(** The recorder's tasks: [dataavailable] leaves the progress, [stop]
    sets it to 100, clears [isProcessing] and publishes the artifact. *)
Lemma stop_tasks_run (b : Blob) (w1 : World) :
  tasks (loop w1) = [FireDataAvailable b; FireStop] ->
  exists w1' w2,
    step RunTask w1 = Some w1'
    /\ progress (processing w1') = progress (processing w1)
    /\ step RunTask w1' = Some w2
    /\ progress (processing w2) = Fin 100
    /\ isProcessing (processing w2) = false
    /\ is_some (processedVideoUrl w2) = true.
Proof.
  intros Htasks. open_world w1. eval_handlers. subst.
  destruct (Nat.ltb 0 (blob_size b));
    do 2 eexists; (split; [reflexivity |]); simpl;
    (split; [reflexivity |]); (split; [reflexivity |]);
    simpl; repeat split.
Qed.

Lemma startup_event_keeps_processing (ev : event) (w0 w1 : World) :
  startup_event ev = true -> step ev w0 = Some w1 ->
  processing w1 = processing w0.
Proof.
  intros Hev Hstep. open_world w0.
  destruct ev; try discriminate Hev; eval_handlers;
    handler_cases Hstep; injection Hstep as <-; reflexivity.
Qed.

(** C2, as the code has it.  From the start of the render loop (progress
    0) over frames taken at non-decreasing playback times within the
    duration (> 0) to the end of the session, the published progress never
    decreases.  It is set to exactly 100 by the recorder's [onstop] handler,
    which runs when the session completes and also when it is cancelled; a
    start-up event, and so a failing start-up, leaves the processing state
    as it is. *)
Theorem progress_over_session (d : R) (w : World)
    (frames : list (VideoSnapshot * number)) (e : ending)
    (Hd : 0 < d) (Hplay : Playing d w)
    (Hstart : progress (processing w) = Fin 0)
    (Hclock : clock_within 0 d frames) (Hend : ends_session e) :
  nondecreasing (progress_trace (session_events frames e) w)
  /\ (exists w', run_events (session_events frames e) w = Some w'
                 /\ progress (processing w') = Fin 100
                 /\ isProcessing (processing w') = false
                 /\ is_some (processedVideoUrl w') = true)
  /\ (forall ev w0 w1, startup_event ev = true -> step ev w0 = Some w1 ->
                       processing w1 = processing w0).
Proof.
  assert (Hstart' : progress (processing w) = Fin (0 / d * 100)).
  { rewrite Hstart. f_equal. field. lra. }
  destruct (playing_frames d Hd [ending_event e; RunTask; RunTask]
              frames w 0 Hplay Hstart' Hclock)
    as (wp & hi & Hrun & Hplay' & Hprog & Hhi & Htrace).
  destruct (ending_stops_recorder d e wp Hplay' Hend)
    as (w1 & b & Hstep1 & Hprog1 & Htasks).
  destruct (stop_tasks_run b w1 Htasks)
    as (w1' & w2 & Hstep2 & Hprog2 & Hstep3 & Hprog3 & Hproc3 & Hurl3).
  split; [| split].
  - apply Htrace.
    apply (nondecreasing_trace_cons _ _ wp w1 Hstep1).
    { rewrite Hprog1, Hprog. simpl. lra. }
    apply (nondecreasing_trace_cons _ _ w1 w1' Hstep2).
    { rewrite Hprog2, Hprog1, Hprog. simpl. lra. }
    apply (nondecreasing_trace_cons _ _ w1' w2 Hstep3).
    { rewrite Hprog3, Hprog2, Hprog1, Hprog. simpl.
      assert (hi / d <= 1).
      { apply (Rmult_le_reg_r d); [exact Hd |].
        unfold Rdiv. rewrite Rmult_assoc, Rinv_l by lra. lra. }
      lra. }
    simpl. exact I.
  - exists w2. unfold session_events. rewrite run_events_app, Hrun.
    rewrite run_events_cons, Hstep1, run_events_cons, Hstep2,
      run_events_cons, Hstep3.
    simpl. auto.
  - exact startup_event_keeps_processing.
Qed.

Lemma progress_over_session_witness :
  Playing 10 (world_after sample_startup)
  /\ nondecreasing
       (progress_trace
          (session_events [(playing_at 2, Fin 2000); (playing_at 5, Fin 5000)]
             (Completes at_end (Fin 10000)))
          (world_after sample_startup)).
Proof.
  assert (P : Playing 10 (world_after sample_startup)).
  { eval_session. unfold Playing, Running. simpl.
    repeat split; eexists; try split; reflexivity. }
  split; [exact P |].
  refine (proj1 (progress_over_session 10 (world_after sample_startup)
                   [(playing_at 2, Fin 2000); (playing_at 5, Fin 5000)]
                   (Completes at_end (Fin 10000)) ltac:(lra) P _ _ eq_refl)).
  - eval_session. reflexivity.
  - simpl. repeat split.
    exists 2. repeat split; [lra |].
    exists 5. repeat split; lra.
Defined.

(** C2 as stated fails on the sample session: cancelled after a frame at
    2 s (progress 20), it ends with progress 100. *)
Lemma cancelled_session_ends_at_100 :
  Playing 10 (world_after sample_startup)
  /\ exists w1 w2,
       run_events [AnimationFrame (playing_at 2) (Fin 2000); ClickCancel]
         (world_after sample_startup) = Some w1
       /\ progress (processing w1) = Fin (2 / 10 * 100)
       /\ run_events [RunTask; RunTask] w1 = Some w2
       /\ progress (processing w2) = Fin 100.
Proof.
  split.
  - eval_session. unfold Playing, Running. simpl.
    repeat split; eexists; try split; reflexivity.
  - eval_session. do 2 eexists. split; [reflexivity |]. simpl.
    split; [| split; reflexivity].
    rewrite div_Fin by lra. now autorewrite with js.
Qed.

(* ----------------------------------------------------------------- *)
(** ** Audio readiness and the timeout fallback (C7) *)



Example audio_timeline_ready_early :
  audio_timeline (Some 300%Z) None = [AudioCanPlayThrough; TimerFired].
Proof. reflexivity. Qed.

Example audio_timeline_ready_late :
  audio_timeline (Some 1800%Z) (Some 2500%Z)
  = [TimerFired; AudioCanPlayThrough; AudioError].
Proof. reflexivity. Qed.

Example audio_timeline_error_early :
  audio_timeline None (Some 200%Z) = [AudioError; TimerFired].
Proof. reflexivity. Qed.




(* ----------------------------------------------------------------- *)
(** ** The vertical line (C5) *)

Lemma vertical_x_Fin (p w : R) :
  vertical_x (Fin p) (Fin w) = Fin (Rabs (sin (p * PI * 2)) * w).
Proof. unfold vertical_x, Math.PI. now autorewrite with js. Qed.

Lemma vertical_position_eq (w p : R) :
  vertical_position w p = Rabs (sin (p * PI * 2)) * w.
Proof. unfold vertical_position. now rewrite vertical_x_Fin. Qed.

Lemma derivable_pt_lim_ext (f g : R -> R) (x l : R) :
  (forall y, f y = g y) -> derivable_pt_lim f x l -> derivable_pt_lim g x l.
Proof.
  intros E H eps Heps. destruct (H eps Heps) as [delta Hd].
  exists delta. intros h Hh Hlt. rewrite <- !E. now apply Hd.
Qed.

Lemma continuity_ext (f g : R -> R) :
  (forall y, f y = g y) -> continuity f -> continuity g.
Proof.
  intros E H x. specialize (H x).
  unfold continuity_pt, continue_in, limit1_in, limit_in in *.
  intros eps Heps. destruct (H eps Heps) as (alp & Halp & Hlim).
  exists alp. split; [exact Halp |].
  intros y Hy. rewrite <- !E. now apply Hlim.
Qed.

########################################

**TASK BRIEF:**
Across the whole listing, show each line where the word "repeat" occurs.

**EXERCISE OUTPUT:**
    simpl; repeat split.
    repeat split; eexists; try split; reflexivity. }
  - simpl. repeat split.
    exists 2. repeat split; [lra |].
    exists 5. repeat split; lra.
    repeat split; eexists; try split; reflexivity.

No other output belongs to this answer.